The SND is also responds to error events that occur on the RDU and on the entire DataScale SN30-2 RDU module.

All logs from the SND are written to /var/log/sambaflow/runtime/snd.log. This log provides a summary of the RDU resources available to the system and includes any hardware error events that occur. The information is useful for diagnosing and resolving hardware issues.

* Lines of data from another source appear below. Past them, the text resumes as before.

Lemma content_field_ok : field_ok content_field.
Proof.
  intros num typ data []. unfold content_field.
  repeat match goal with |- context [if num =? ?n then _ else _] => destruct (num =? n) end; repeat field_take.
  - match goal with |- context [parseMessageType ?v] => destruct (returns_parse_type v); destruct (parseMessageType v) end; cbn; congruence.
  - match goal with |- context [ParseSenderCertificate ?v] =>
      destruct (ParseSenderCertificate_returns v); destruct (ParseSenderCertificate v) end; cbn; congruence.
Qed.

Lemma returns_content data : returns (ParseUnidentifiedSenderMessageContent data).
Proof.
  unfold ParseUnidentifiedSenderMessageContent. returns_step. apply returns_bind; [apply decode_ok, content_field_ok|].
  intros f _. by destruct (x_msgType f), (x_sender f), (x_content f).
Qed.

Lemma v1_field_ok : field_ok v1_field.
Proof.
  intros num typ data [[a b] c]. unfold v1_field.
  repeat match goal with |- context [if num =? ?n then _ else _] => destruct (num =? n) end; repeat field_take.
Qed.

Lemma returns_v1 payload r : returns (decryptV1 payload r).
Proof.
  unfold decryptV1, decodeSealedSenderV1Message. apply returns_bind.
  { apply returns_bind; [apply decode_ok, v1_field_ok|]. by intros [[[a|] [b|]] [c|]] _. }
  intros msg _. repeat returns_step. apply returns_bind; [apply returns_ephemeral|intros ek _]. repeat returns_step.
  apply returns_bind; [apply returns_static|intros sk _]. returns_step. apply returns_bind; [apply returns_content|intros c _].
  destruct (c_sender c); [|done]. repeat returns_step.
Qed.

Lemma returns_v2 payload r : returns (decryptV2 payload r).
Proof.
  unfold decryptV2, sealedSenderV2MessageKeyLen, sealedSenderV2AuthTagLen, sealedSenderV2PublicKeyLen.
  returns_step. rewrite Z.ltb_ge in *. repeat returns_step. apply returns_bind; [apply returns_agreement|intros m _]. repeat returns_step.
  apply returns_bind; [apply returns_pair|intros kp _]. repeat returns_step. apply returns_bind; [apply returns_content|intros c _].
  destruct (c_sender c); [|done]. apply returns_bind; [apply returns_tag|intros tag _]. repeat returns_step.
Qed.

Lemma returns_decrypt data r : returns (DecryptToUSMC data r).
Proof.
  unfold DecryptToUSMC. destruct r as [r|]; [|done]. destruct data as [|b data]; [done|].
  rewrite (proj2 (Z.eqb_neq _ _)) by lens. rewrite index_head, slice_cons. cbn [check mbind res_bind].
  destruct (_ || _); [apply returns_v1|]. destruct (_ =? _); [apply returns_v2|done].
Qed.

End total.

Section identities.
Context `{Primitives}.

Lemma DeserializeWirePublicKey_inv data key :
  DeserializeWirePublicKey data = Ok key -> data = SerializeWirePublicKey key /\ IsValidPublicKey key = true.
Proof.
  unfold DeserializeWirePublicKey. intros E. inv_steps. apply negb_false_iff, Z.eqb_eq in Hok.
  destruct data as [|b l]; [done|]. rewrite index_head in Hok0. rewrite slice_cons in Hok2. apply Ok_inj in Hok0 as <-, Hok2 as <-.
  apply negb_false_iff, bool_decide_eq_true in Hok1 as ->. unfold ValidatePublicKey in E.
  destruct (IsValidPublicKey (to_arr 32 l)) eqn:Ev; [|done]. apply Ok_inj in E as <-. split; [|done].
  unfold SerializeWirePublicKey. rewrite vec_list_to_arr; [done|]. rewrite len_cons in Hok. unfold len in Hok. lia.
Qed.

6. Debugging DataScale SN30 issues

Troubleshooting might require that you debug issues with the following DataScale SN30 rack components:

  • Compilation of models

  • Running of models

  • Third-party components

7. Debug model compilation

For problems that occur while compiling models, run the following command and examine the logs that are generated in the user-specified output directory:

$ python <model_script.py> compile --output-folder=<output_directory>

You can set different levels of logging verbosity when you compile a model. See Collect diagnostic materials for SambaNova Support for best practice when creating a support case.

7.1. Debug running models

For problems that occur while running models, use these resources:

  • The /var/log/sambaflow/runtime/ log files

    These logs provide an initial glance into an issue that is occurring while running a model. If a problem does occur and is reproducible, enable more logging verbosity for SambaFlow Runtime. See the "Changing Runtime Log Levels" section of the SambaNova Runtime Guide for details.

  • The SambaNova Fault Management (SNFM) tool

    The SNFM tool provides a framework to

  • Monitor, log, and clear various faults associated with a DataScale SN30-2 RDU module

  • Provide corrective actions to recover from these faults.

This capability is built into the SambaNova daemon (SND) and installed as part of SambaFlow. See "SambaNova Fault Management (SNFM) User" in the SambaNova Runtime Guide for details.

7.2. Debug third-party components

For operational issues with the third-party components in the DataScale SN30 rack, see the vendor-specific documentation. For issues that require additional support or for questions related to troubleshooting, open a support case through SambaNova Support. See KB article #1017, "SambaNova Systems Support Best Practices," at https://support.sambanova.ai.

Do not open a case directly with the product vendor.

8. Collect diagnostic materials for SambaNova Support

When you open a support case, provide details on the issue that has occurred, and initial diagnostic materials. For collecting diagnostic materials, See the following KB articles in the SambaNova Support portal:

  • DataScale SN30-2 Diagnostic Collection: KB article #1024

  • DataScale SN30-H BMC Diagnostic Collection: KB article #1039

  • DataScale SN30-H (Red Hat Enterprise Linux) Diagnostic Collection: KB article #1039

  • DataScale SN30-H (Ubuntu) Diagnostic Collection: KB article #1039

  • Ethernet Data Switch Diagnostic Collection: KB Article #1053

  • Access Switch Diagnostic Collection: KB article #1053

  • Serial Console Server Diagnostic Collection: KB article #1121

  • PDU Diagnostic Collection: KB article #1120

9. View SN30-H BMC diagnostic information and logs

To quickly identify a system’s status and view diagnostic information and logs for the DataScale SN30-H BMC, follow these steps:

  1. Log in to the BMC’s Web UI and view the BMC dashboard.

    Diagnostic information

  2. For details on logs and pending events/deassertions, click the More info link in each box.

  3. To find more logs and reports, click Logs & Reports in the left pane and select a log.

    Logs & Reports item

See KB article #1039, “Diagnostic Data Collection Tool(samba_diag),” in the SambaNova Support portal (https://support.sambanova.ai) for details on:

  • Diagnosing a DataScale SN30-H host module’s BMC

  • Diagnosing the DataScale SN30-H host module in general

  • Collecting the required diagnostic materials and logs.